▸ Work instruction: Your answer should consist only of the lines below from the one with "(fa_dealloc_huge f (vm_alloc" through the one with "for_each frames (λ", copied exactly.
-------- Data supplied
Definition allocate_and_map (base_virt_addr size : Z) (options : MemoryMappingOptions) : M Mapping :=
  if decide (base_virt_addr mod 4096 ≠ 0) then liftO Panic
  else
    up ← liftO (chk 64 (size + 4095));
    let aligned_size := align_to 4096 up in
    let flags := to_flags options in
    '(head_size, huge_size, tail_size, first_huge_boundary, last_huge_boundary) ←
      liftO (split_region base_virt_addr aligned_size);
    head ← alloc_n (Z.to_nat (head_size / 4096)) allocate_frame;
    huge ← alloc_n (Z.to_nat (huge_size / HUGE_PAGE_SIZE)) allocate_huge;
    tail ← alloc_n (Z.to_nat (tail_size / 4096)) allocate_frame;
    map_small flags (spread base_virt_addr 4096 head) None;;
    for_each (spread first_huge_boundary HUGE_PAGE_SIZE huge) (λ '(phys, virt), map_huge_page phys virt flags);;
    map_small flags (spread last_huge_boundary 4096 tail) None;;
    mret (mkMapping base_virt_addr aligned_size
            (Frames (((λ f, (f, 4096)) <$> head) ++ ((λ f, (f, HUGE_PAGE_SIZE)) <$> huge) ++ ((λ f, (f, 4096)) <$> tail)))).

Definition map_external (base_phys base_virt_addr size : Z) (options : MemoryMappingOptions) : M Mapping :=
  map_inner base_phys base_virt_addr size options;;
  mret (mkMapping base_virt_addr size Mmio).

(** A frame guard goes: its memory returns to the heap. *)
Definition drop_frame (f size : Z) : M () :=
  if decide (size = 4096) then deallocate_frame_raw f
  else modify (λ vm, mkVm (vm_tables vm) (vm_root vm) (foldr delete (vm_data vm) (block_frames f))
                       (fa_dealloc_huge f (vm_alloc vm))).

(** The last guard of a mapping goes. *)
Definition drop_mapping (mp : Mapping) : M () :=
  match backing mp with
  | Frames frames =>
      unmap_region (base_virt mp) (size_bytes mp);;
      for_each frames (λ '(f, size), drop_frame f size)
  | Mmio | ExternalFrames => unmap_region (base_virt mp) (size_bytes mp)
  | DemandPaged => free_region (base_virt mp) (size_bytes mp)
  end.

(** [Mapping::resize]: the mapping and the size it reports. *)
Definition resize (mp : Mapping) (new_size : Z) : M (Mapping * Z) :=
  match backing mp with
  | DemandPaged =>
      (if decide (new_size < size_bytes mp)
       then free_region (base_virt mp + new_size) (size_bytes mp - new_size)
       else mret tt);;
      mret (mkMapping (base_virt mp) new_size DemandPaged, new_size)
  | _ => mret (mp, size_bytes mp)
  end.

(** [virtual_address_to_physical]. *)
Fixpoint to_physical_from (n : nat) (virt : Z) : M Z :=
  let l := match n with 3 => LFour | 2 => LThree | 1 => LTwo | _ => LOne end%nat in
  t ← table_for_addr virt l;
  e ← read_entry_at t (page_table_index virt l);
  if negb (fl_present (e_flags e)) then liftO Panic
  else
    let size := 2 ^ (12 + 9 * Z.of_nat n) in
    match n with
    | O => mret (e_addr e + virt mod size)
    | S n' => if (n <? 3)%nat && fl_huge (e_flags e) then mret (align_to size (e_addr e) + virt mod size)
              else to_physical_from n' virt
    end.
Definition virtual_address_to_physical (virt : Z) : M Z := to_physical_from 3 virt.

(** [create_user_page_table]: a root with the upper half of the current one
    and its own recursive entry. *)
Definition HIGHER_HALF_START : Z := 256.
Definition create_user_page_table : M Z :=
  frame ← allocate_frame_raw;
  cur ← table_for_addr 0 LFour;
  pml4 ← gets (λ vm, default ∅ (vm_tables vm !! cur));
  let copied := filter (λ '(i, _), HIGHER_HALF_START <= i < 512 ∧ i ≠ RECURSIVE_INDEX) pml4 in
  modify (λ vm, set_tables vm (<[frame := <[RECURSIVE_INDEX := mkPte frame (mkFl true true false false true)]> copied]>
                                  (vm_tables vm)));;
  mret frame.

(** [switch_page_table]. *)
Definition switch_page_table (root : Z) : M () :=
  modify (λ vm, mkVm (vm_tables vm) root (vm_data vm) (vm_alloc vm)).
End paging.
----------------
▸ Output below:
                       (fa_dealloc_huge f (vm_alloc vm))).

(** The last guard of a mapping goes. *)
Definition drop_mapping (mp : Mapping) : M () :=
  match backing mp with
  | Frames frames =>
      unmap_region (base_virt mp) (size_bytes mp);;
      for_each frames (λ '(f, size), drop_frame f size)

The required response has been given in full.